[WORK TO BE COMPLETED] Within the listing below, please show every line carrying the string "Some".

[PROVIDED MATERIAL]
(** The body of the [try]. *)
Definition extract_price_info_try (json_content : string)
    : E (option PriceInfo) :=
  _ ← logger InfoExtracting;
  valid ← call (is_valid_json_response json_content);
  if negb valid
  then _ ← logger WarningInvalidJson; mret None
  else
    data ← lift (json_loads json_content);
    widget_states ← lift (get data "widgetStates" (JObj []));
    if negb (truthy widget_states)
    then _ ← logger WarningNoWidgetStates; mret None
    else
      n ← lift (len_of widget_states);
      _ ← logger (InfoFoundWidgetStates n);
      web_price_value ← call (find_web_price_property widget_states);
      if negb (truthy web_price_value)
      then _ ← logger WarningNoWebPrice; mret None
      else
        _ ← logger InfoFoundWebPrice;
        price_info ← call (parse_price_data web_price_value);
        match price_info with
        | Some price_info =>
            title ← call (find_product_title widget_states);
            price_info ←
              (if truthy_str title
               then
                 _ ← logger (InfoFoundTitle
                               (String.substring 0 50 (default "" title)));
                 mret (mkPriceInfo (price_fields price_info) title)
               else mret price_info);
            _ ← logger (InfoExtracted price_info);
            mret (Some price_info)
        | None => _ ← logger WarningParseFailed; mret None
        end.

[RESULT FOR THIS EXERCISE]
        | Some price_info =>
            mret (Some price_info)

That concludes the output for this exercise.